# EXERCISE OBJECTIVE:
The line containing "computed with binary64 floats." marks the end, so write out exactly every line from the top of the entries below through that one.

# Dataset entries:
**********

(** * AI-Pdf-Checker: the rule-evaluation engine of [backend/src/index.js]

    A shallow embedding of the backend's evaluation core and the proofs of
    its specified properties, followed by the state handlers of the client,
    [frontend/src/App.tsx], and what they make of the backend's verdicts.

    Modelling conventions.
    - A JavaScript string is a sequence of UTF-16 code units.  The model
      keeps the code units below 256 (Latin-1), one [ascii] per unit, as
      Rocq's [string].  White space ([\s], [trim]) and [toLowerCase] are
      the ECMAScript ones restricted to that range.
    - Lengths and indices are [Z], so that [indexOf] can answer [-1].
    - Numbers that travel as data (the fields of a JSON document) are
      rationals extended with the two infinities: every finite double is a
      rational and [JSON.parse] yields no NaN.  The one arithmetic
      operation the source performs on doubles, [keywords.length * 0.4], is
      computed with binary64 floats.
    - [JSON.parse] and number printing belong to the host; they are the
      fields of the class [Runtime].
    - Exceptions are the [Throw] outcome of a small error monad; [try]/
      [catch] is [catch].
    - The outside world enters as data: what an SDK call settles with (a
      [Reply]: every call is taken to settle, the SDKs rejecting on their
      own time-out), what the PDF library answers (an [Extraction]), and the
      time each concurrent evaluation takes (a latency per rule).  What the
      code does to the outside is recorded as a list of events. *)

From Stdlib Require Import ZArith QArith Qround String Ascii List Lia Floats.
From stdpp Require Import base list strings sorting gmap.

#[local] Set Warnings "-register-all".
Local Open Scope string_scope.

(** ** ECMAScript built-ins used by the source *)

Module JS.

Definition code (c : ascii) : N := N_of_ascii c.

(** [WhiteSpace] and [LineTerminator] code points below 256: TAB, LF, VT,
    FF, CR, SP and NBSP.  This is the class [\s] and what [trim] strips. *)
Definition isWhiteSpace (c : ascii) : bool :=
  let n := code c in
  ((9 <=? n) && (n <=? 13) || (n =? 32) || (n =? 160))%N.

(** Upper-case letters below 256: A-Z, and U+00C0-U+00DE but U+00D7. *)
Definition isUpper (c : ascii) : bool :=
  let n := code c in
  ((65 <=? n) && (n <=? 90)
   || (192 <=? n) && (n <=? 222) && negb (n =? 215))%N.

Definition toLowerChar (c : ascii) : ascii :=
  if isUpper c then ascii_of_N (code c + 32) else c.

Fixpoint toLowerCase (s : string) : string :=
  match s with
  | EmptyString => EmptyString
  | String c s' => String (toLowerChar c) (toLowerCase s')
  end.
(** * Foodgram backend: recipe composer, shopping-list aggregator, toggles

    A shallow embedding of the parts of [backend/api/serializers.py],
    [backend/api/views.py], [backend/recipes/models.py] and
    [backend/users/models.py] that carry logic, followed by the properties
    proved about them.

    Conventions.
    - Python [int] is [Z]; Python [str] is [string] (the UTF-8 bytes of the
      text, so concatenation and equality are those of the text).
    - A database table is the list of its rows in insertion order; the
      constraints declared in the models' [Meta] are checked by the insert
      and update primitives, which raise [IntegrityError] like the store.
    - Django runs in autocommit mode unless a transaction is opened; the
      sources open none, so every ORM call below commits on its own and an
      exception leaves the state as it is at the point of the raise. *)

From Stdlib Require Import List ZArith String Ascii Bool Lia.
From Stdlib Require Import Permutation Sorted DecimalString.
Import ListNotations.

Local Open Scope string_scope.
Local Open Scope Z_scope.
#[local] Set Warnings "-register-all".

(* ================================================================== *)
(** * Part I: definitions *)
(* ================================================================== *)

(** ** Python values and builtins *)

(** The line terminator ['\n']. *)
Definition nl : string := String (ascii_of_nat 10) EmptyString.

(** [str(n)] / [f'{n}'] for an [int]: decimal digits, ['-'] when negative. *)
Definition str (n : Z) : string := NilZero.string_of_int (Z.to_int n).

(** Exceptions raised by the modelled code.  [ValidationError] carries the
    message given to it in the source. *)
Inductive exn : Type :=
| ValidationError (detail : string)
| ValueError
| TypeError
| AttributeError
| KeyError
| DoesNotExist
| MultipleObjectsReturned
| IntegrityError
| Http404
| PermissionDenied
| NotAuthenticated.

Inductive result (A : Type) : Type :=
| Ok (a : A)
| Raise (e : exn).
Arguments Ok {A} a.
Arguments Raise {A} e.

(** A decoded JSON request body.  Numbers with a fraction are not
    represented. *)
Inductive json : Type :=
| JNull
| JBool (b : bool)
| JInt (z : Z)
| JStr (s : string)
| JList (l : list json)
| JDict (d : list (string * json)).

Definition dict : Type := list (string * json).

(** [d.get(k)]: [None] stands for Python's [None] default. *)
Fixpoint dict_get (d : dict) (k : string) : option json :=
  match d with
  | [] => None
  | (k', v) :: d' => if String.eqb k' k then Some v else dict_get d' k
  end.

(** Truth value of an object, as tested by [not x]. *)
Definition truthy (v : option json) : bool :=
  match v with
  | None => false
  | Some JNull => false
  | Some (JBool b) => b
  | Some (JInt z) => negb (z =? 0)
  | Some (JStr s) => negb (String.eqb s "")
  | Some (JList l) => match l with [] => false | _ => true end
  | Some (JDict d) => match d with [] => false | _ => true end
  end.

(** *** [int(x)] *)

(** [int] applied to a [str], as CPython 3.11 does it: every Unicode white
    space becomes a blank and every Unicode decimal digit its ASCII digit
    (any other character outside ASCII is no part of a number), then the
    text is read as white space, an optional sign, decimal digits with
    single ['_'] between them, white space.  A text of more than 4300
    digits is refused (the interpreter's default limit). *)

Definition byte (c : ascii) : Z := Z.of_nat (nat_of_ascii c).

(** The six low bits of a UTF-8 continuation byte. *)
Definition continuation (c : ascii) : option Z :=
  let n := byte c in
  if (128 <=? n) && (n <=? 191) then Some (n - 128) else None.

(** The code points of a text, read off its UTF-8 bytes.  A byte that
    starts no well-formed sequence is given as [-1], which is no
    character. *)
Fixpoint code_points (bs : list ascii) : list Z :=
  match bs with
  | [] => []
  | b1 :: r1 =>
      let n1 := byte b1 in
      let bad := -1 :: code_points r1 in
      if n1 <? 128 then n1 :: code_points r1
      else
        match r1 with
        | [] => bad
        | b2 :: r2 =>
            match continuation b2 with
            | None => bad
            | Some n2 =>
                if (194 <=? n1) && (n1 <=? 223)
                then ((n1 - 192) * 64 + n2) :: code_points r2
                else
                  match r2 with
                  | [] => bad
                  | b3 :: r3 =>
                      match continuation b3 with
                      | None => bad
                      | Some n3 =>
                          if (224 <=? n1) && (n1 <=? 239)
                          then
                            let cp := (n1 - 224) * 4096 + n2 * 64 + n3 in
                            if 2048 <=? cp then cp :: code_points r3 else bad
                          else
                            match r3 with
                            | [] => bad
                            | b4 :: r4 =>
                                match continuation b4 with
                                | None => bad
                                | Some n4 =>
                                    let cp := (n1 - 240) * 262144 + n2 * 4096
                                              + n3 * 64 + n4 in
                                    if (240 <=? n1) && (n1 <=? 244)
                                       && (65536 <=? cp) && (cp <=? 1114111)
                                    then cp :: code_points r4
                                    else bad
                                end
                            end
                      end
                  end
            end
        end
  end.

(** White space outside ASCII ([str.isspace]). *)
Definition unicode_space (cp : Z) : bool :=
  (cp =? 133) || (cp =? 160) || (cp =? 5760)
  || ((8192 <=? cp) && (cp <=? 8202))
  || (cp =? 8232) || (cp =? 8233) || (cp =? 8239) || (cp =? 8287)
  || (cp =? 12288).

**********

# OUTPUT FOR THIS TASK:
(** * AI-Pdf-Checker: the rule-evaluation engine of [backend/src/index.js]

    A shallow embedding of the backend's evaluation core and the proofs of
    its specified properties, followed by the state handlers of the client,
    [frontend/src/App.tsx], and what they make of the backend's verdicts.

    Modelling conventions.
    - A JavaScript string is a sequence of UTF-16 code units.  The model
      keeps the code units below 256 (Latin-1), one [ascii] per unit, as
      Rocq's [string].  White space ([\s], [trim]) and [toLowerCase] are
      the ECMAScript ones restricted to that range.
    - Lengths and indices are [Z], so that [indexOf] can answer [-1].
    - Numbers that travel as data (the fields of a JSON document) are
      rationals extended with the two infinities: every finite double is a
      rational and [JSON.parse] yields no NaN.  The one arithmetic
      operation the source performs on doubles, [keywords.length * 0.4], is
      computed with binary64 floats.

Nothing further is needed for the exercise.